EXERCISE DIRECTIONS >> For each line in the data below that has the word "auto", copy that line.

INPUT DATA >>
⟨

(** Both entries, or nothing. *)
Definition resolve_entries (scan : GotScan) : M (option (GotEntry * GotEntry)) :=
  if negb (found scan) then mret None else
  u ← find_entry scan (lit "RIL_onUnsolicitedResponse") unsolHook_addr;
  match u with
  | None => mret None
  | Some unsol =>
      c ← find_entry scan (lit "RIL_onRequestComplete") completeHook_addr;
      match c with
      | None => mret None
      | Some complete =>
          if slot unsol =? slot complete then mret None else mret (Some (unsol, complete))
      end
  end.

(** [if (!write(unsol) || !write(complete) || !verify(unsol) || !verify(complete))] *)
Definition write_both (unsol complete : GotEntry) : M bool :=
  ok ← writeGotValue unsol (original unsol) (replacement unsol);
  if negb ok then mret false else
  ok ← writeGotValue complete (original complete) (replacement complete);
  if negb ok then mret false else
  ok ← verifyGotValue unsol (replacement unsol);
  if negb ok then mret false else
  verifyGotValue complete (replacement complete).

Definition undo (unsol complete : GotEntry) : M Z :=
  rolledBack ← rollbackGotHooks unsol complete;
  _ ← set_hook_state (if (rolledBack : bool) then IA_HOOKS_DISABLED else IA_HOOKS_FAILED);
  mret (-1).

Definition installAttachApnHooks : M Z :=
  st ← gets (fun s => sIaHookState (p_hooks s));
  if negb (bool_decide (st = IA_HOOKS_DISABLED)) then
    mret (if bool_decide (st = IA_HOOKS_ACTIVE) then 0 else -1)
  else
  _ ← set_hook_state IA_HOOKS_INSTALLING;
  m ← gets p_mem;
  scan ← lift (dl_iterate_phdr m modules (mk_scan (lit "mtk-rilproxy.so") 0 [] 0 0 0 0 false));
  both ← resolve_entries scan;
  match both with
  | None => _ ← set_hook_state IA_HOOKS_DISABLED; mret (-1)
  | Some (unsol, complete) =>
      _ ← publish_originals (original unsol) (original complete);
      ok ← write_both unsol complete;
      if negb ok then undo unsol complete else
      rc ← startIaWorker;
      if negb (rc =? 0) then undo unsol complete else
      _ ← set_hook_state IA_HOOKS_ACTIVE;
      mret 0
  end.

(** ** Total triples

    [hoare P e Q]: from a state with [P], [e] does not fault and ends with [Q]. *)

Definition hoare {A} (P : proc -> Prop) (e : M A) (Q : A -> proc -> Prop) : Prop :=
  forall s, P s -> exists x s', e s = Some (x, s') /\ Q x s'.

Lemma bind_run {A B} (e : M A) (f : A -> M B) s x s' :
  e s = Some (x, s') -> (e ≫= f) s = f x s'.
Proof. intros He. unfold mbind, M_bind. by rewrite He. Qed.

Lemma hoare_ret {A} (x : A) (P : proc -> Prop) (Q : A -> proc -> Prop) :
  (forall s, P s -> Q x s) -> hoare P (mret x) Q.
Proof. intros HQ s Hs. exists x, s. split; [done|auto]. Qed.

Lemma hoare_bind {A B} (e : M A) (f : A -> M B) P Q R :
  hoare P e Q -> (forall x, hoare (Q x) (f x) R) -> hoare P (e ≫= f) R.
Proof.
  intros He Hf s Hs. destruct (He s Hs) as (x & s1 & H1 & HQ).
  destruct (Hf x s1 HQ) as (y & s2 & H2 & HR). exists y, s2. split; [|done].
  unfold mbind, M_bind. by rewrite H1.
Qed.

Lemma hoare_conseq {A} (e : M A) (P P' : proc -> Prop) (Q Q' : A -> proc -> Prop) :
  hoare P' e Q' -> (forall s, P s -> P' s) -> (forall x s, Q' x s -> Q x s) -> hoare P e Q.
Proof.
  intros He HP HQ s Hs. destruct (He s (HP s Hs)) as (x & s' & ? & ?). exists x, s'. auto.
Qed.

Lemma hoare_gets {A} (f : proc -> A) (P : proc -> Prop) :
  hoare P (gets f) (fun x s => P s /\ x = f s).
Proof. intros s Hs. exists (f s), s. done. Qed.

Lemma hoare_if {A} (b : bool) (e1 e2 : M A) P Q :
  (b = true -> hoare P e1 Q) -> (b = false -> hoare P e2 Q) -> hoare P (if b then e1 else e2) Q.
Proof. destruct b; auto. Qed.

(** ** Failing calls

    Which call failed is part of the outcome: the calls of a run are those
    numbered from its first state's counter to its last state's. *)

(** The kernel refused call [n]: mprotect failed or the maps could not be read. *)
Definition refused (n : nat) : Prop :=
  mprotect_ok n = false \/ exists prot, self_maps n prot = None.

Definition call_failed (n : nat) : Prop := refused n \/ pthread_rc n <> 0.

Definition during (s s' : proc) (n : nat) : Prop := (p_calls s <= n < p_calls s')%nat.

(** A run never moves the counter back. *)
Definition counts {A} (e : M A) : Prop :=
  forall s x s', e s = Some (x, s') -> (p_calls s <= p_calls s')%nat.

⟩

ANSWER AREA >>
Proof. intros HQ s Hs. exists x, s. split; [done|auto]. Qed.
  intros He HP HQ s Hs. destruct (He s (HP s Hs)) as (x & s' & ? & ?). exists x, s'. auto.
Proof. destruct b; auto. Qed.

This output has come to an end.